Stored data:

Lemma yields_block_199 (disk : ATAAll) :
  yields
    (when_some (by_id disk 199) (fun crc_errors =>
       if decide (entry_name crc_errors = "UDMA_CRC_Error_Count")
       then
         discovered_value ← params_get id_199;
         _check_against_discovery (raw_value (entry_raw crc_errors))
           discovered_value "UDMA CRC errors" "harddrive_udma_crc_errors"
       else
         discovered_value ← params_get id_199;
         _check_against_discovery (raw_value (entry_raw crc_errors))
           discovered_value "CRC errors" "harddrive_crc_errors"))
    (fun p => block_199 disk (id_199 p)).
Proof.
  unfold block_199.
  apply (yields_when_some (by_id disk 199) _
           (fun entry p =>
              regression_items (raw_value (entry_raw entry)) (id_199 p)
                (regression_label 199 entry) (regression_metric 199 entry))).
  intros entry. unfold regression_label, regression_metric, udma_name. cbn.
  destruct (decide (entry_name entry = "UDMA_CRC_Error_Count")) as [Hname|Hname].
  - rewrite (proj2 (String.eqb_eq _ _) Hname). apply yields_regression.
  - rewrite (proj2 (String.eqb_neq _ _) Hname). apply yields_regression.
Qed.

Lemma yields_after_timeout (disk : ATAAll) :
  yields
    (when_some (by_id disk 196) (fun reallocated_events =>
       discovered_value ← params_get id_196;
       _check_against_discovery (raw_value (entry_raw reallocated_events))
         discovered_value "Reallocated events" "harddrive_reallocated_events";;
       check_levels (entry_value reallocated_events)
         (Some (entry_thresh reallocated_events, entry_thresh reallocated_events))
         None None "Normalized value");;
     when_some (by_id disk 197) (fun pending_sectors =>
       discovered_value ← params_get id_197;
       _check_against_discovery (raw_value (entry_raw pending_sectors))
         discovered_value "Pending sectors" "harddrive_pending_sectors");;
     when_some (by_id disk 199) (fun crc_errors =>
       if decide (entry_name crc_errors = "UDMA_CRC_Error_Count")
       then
         discovered_value ← params_get id_199;
         _check_against_discovery (raw_value (entry_raw crc_errors))
           discovered_value "UDMA CRC errors" "harddrive_udma_crc_errors"
       else
         discovered_value ← params_get id_199;
         _check_against_discovery (raw_value (entry_raw crc_errors))
           discovered_value "CRC errors" "harddrive_crc_errors"))
    (fun p => after_timeout p disk).
Proof.
  unfold after_timeout.
  apply yields_seq; [apply yields_block_196|].
  apply yields_seq; [apply yields_block_regression | apply yields_block_199].
Qed.
(** * The job scheduler of internal/server/singleprocess/state/job.go

    A shallow embedding of the job state machine: the persisted job records
    (bolt bucket [jobs]), the in-memory index (memdb table [jobs] holding
    pointers to [jobIndex] objects), the state timers and the lifecycle verbs
    [JobCreate], [JobList], [JobById], [JobAssignForRunner], [JobAck],
    [JobComplete], [JobCancel], [JobHeartbeat] and [JobExpire], the startup
    scan [jobIndexInit] and the admission check [JobIsAssignable].

    Conventions of the embedding:
    - the clock is a field of the scheduler state; [time.Now()] reads it;
      times and protobuf timestamps are integers (nanoseconds);
    - a [*jobIndex] is a position in [heap]; the code mutates these objects in
      place, so a write through a pointer survives an aborted transaction;
    - a [*time.Timer] is a position in [timers];
    - serialization and the storage engine do not fail: [dbPut] always
      succeeds and [dbGet] fails only on a missing key; job ids are taken
      non-empty, so the empty-key errors of bolt and memdb do not arise;
    - watch sets and contexts are not modelled: where [JobAssignForRunner]
      would wait and retry, the embedding returns [Ok None]. *)

From Stdlib Require Import ZArith String Ascii List Lia.
From stdpp Require Import base option list gmap strings sorting.
(** X21.  [handleError] always ends in the error state and leaves the
    result and the key alone; the message is one of four, and the key
    dialog is scheduled at most once (after 1500 ms or after 500 ms).  A
    failure that [handleGeminiError] classified as quota is reported as
    quota and never schedules the key dialog, whatever else its text
    says; the missing-key error of the invoker is reported as such and
    schedules the dialog after 500 ms. *)
Theorem error_reports toStringOf e a :
  let r := handleError toStringOf e a in
  state (fst r) = ERROR
  /\ result (fst r) = result a
  /\ apiKey (fst r) = apiKey a
  /\ In (errorMessage (fst r))
        [genericMessage; quotaMessage; permissionMessage; missingKeyMessage]
  /\ In (snd r) [[]; [KeyModalAfter 1500]; [KeyModalAfter 500]]
  /\ (quotaMarker (error_text e) = true ->
      handleError toStringOf (handleGeminiError e) a
      = (setState ERROR (setErrorMessage quotaMessage a), []))
  /\ (includes (toStringOf missingKey) (s "PERMISSION_DENIED") = false ->
      handleError toStringOf missingKey a
      = (setState ERROR (setErrorMessage missingKeyMessage a),
         [KeyModalAfter 500])).
Proof.
  intros r.
  destruct (handleError_fields toStringOf e a) as (Hs & Hr & _ & Hk & _).
  split; [exact Hs |]. split; [exact Hr |]. split; [exact Hk |].
  split; [| split; [| split]].
  - unfold r, handleError.
    destruct (Scanner.isQuota e); [simpl; auto |].
    destruct (_ || _ || _); [simpl; auto |].
    destruct (messageIncludes e "API Key is missing"); simpl; auto.
  - unfold r, handleError.
    destruct (Scanner.isQuota e); [simpl; auto |].
    destruct (_ || _ || _); [simpl; auto |].
    destruct (messageIncludes e "API Key is missing"); simpl; auto.
  - intros Hm. rewrite (handleGeminiError_marked e Hm). reflexivity.
  - intros Hperm. unfold handleError.
    change (Scanner.isQuota missingKey) with false.
    change (messageIncludes missingKey "403") with false.
    change (messageIncludes missingKey "The caller does not have permission")
      with false.
    change (messageIncludes missingKey "API Key is missing") with true.
    rewrite Hperm. reflexivity.
Qed.

Lemma error_reports_witness :
  handleError (fun _ => s "Error: 403 quota exceeded")
    (handleGeminiError (Error "403 quota exceeded")) (initialApp None)
  = (setState ERROR (setErrorMessage quotaMessage (initialApp None)), []).
Proof.
  apply (proj1 (proj2 (proj2 (proj2 (proj2 (proj2
           (error_reports (fun _ => s "Error: 403 quota exceeded")
              (Error "403 quota exceeded") (initialApp None)))))))).
  reflexivity.
Defined.

(** *** Analyzing *)






(** *** Chatting *)

(** X23.  [handleSendMessage], run to its end.  White space alone sends
    nothing and changes nothing.  Otherwise the chat history grows by
    exactly two messages, the user's text followed by a reply of the model
    that is never empty (the apology when the call failed), the input is
    cleared, the loading flag is down again, and the result and the screen
    stay as they were. *)
Theorem chat_history_grows_by_two
    env sendMessage TypeError ToString stringified a :
  let a' := handleSendMessage env sendMessage TypeError ToString stringified
              a in
  (blank (chatInput a) = true -> a' = a)
  /\ (blank (chatInput a) = false ->
      exists reply,
        reply <> []
        /\ chatHistory a'
           = chatHistory a ++ [userMessage (chatInput a); modelMessage reply]
        /\ chatInput a' = []
        /\ isChatLoading a' = false
        /\ result a' = result a
        /\ state a' = state a
        /\ (forall e,
              chatWithCoPilot TypeError ToString stringified env sendMessage
                (chatHistory a ++ [userMessage (chatInput a)]) (chatInput a)
                (chatContext a) (Some (apiKey a)) = Throw e ->
              reply = apology)).
Proof.
  intros a'. unfold a', handleSendMessage. split.
  - intros H. apply trim_blank in H. now rewrite H.
  - intros H. destruct (trim (chatInput a)) as [| c k] eqn:Ht.
    { apply trim_blank in Ht. congruence. }
    fold (userMessage (chatInput a)).
    destruct (chatWithCoPilot _ _ _ _ _ _ _ _ _) as [reply | e] eqn:Hchat.
    + exists reply. split; [exact (chat_returns _ _ _ _ _ _ _ _ _ _ Hchat) |].
      simpl. rewrite <- app_assoc. repeat split. discriminate.
    + exists apology. split; [discriminate |].
      simpl. rewrite <- app_assoc. repeat split.
Qed.

Lemma chat_history_grows_by_two_witness :
  length (chatHistory
            (handleSendMessage None (fun _ => Return {| text := None |})
               Error (fun _ => []) (fun _ => [])
               (setChatInput (s "Is it vegan?")
                  (setApiKey (s "k") (initialApp None)))))
  = 2.
Proof.
  destruct (proj2 (chat_history_grows_by_two None
                     (fun _ => Return {| text := None |})
                     Error (fun _ => []) (fun _ => [])
                     (setChatInput (s "Is it vegan?")
                        (setApiKey (s "k") (initialApp None))))
              eq_refl) as (reply & _ & Hh & _).
  rewrite Hh. reflexivity.
Defined.

End AppFacts.
(** * Transaction execution core (execution/execution.go)

    A shallow embedding of the batch executor of [execution.go]: the
    dispatcher [Execute] with its four transaction families, the validation
    kernel ([checkInputPubKey], [validateInput], [validateInputs],
    [validateOutputs]), the account adjustment helpers, the permission
    lookup [HasPermission] and the commit controller.

    Conventions.
    - A Go [uint64] is a [Z]; every arithmetic operation of the source is
      followed by its wrap-around [uint64].
    - An address (a 20-byte array, compared by equality only) is the
      natural number its bytes encode.
    - A Go function returning [error] returns a [Res]: [Ok], [Err e] or
      [Panic msg] (the call does not return).
    - [Execute] mutates the block cache and the event cache of the executor:
      it is written in a state monad over [executor], so that every
      [UpdateAccount] of the source is a step of the model. *)

From Stdlib Require Import ZArith Lia String List.
From Stdlib Require Strings.Byte.
From stdpp Require Import base gmap strings fin_maps.

Local Open Scope Z_scope.

(** ** Machine integers *)

Definition uint64 (z : Z) : Z := z mod 2 ^ 64.

Definition is_uint64 (z : Z) : Prop := 0 <= z < 2 ^ 64.

#[global] Instance byte_eq_decision : EqDecision Byte.byte :=
  Strings.Byte.byte_eq_dec.

(** ** Data model *)

Abbreviation Address := N (only parsing).
Abbreviation Bytes := (list Byte.byte) (only parsing).

(** [acm.PublicKey]: [None] is the empty key, whose [Unwrap()] is nil. *)
Abbreviation PublicKey := (option (list Byte.byte)) (only parsing).

Record BasePermissions := mkBasePermissions {
  Perms : Z;
  SetBit : Z
}.

Record AccountPermissions := mkAccountPermissions {
  Base : BasePermissions;
  Roles : list string
}.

▶ [About this task]:
Lines before the one containing "(** ** Machine integers *)" are left out. Repeat that line and all lines after it in the records above exactly.

▶ [Task result]:
(** ** Machine integers *)

Definition uint64 (z : Z) : Z := z mod 2 ^ 64.

Definition is_uint64 (z : Z) : Prop := 0 <= z < 2 ^ 64.

#[global] Instance byte_eq_decision : EqDecision Byte.byte :=
  Strings.Byte.byte_eq_dec.

(** ** Data model *)

Abbreviation Address := N (only parsing).
Abbreviation Bytes := (list Byte.byte) (only parsing).

(** [acm.PublicKey]: [None] is the empty key, whose [Unwrap()] is nil. *)
Abbreviation PublicKey := (option (list Byte.byte)) (only parsing).

Record BasePermissions := mkBasePermissions {
  Perms : Z;
  SetBit : Z
}.

Record AccountPermissions := mkAccountPermissions {
  Base : BasePermissions;
  Roles : list string
}.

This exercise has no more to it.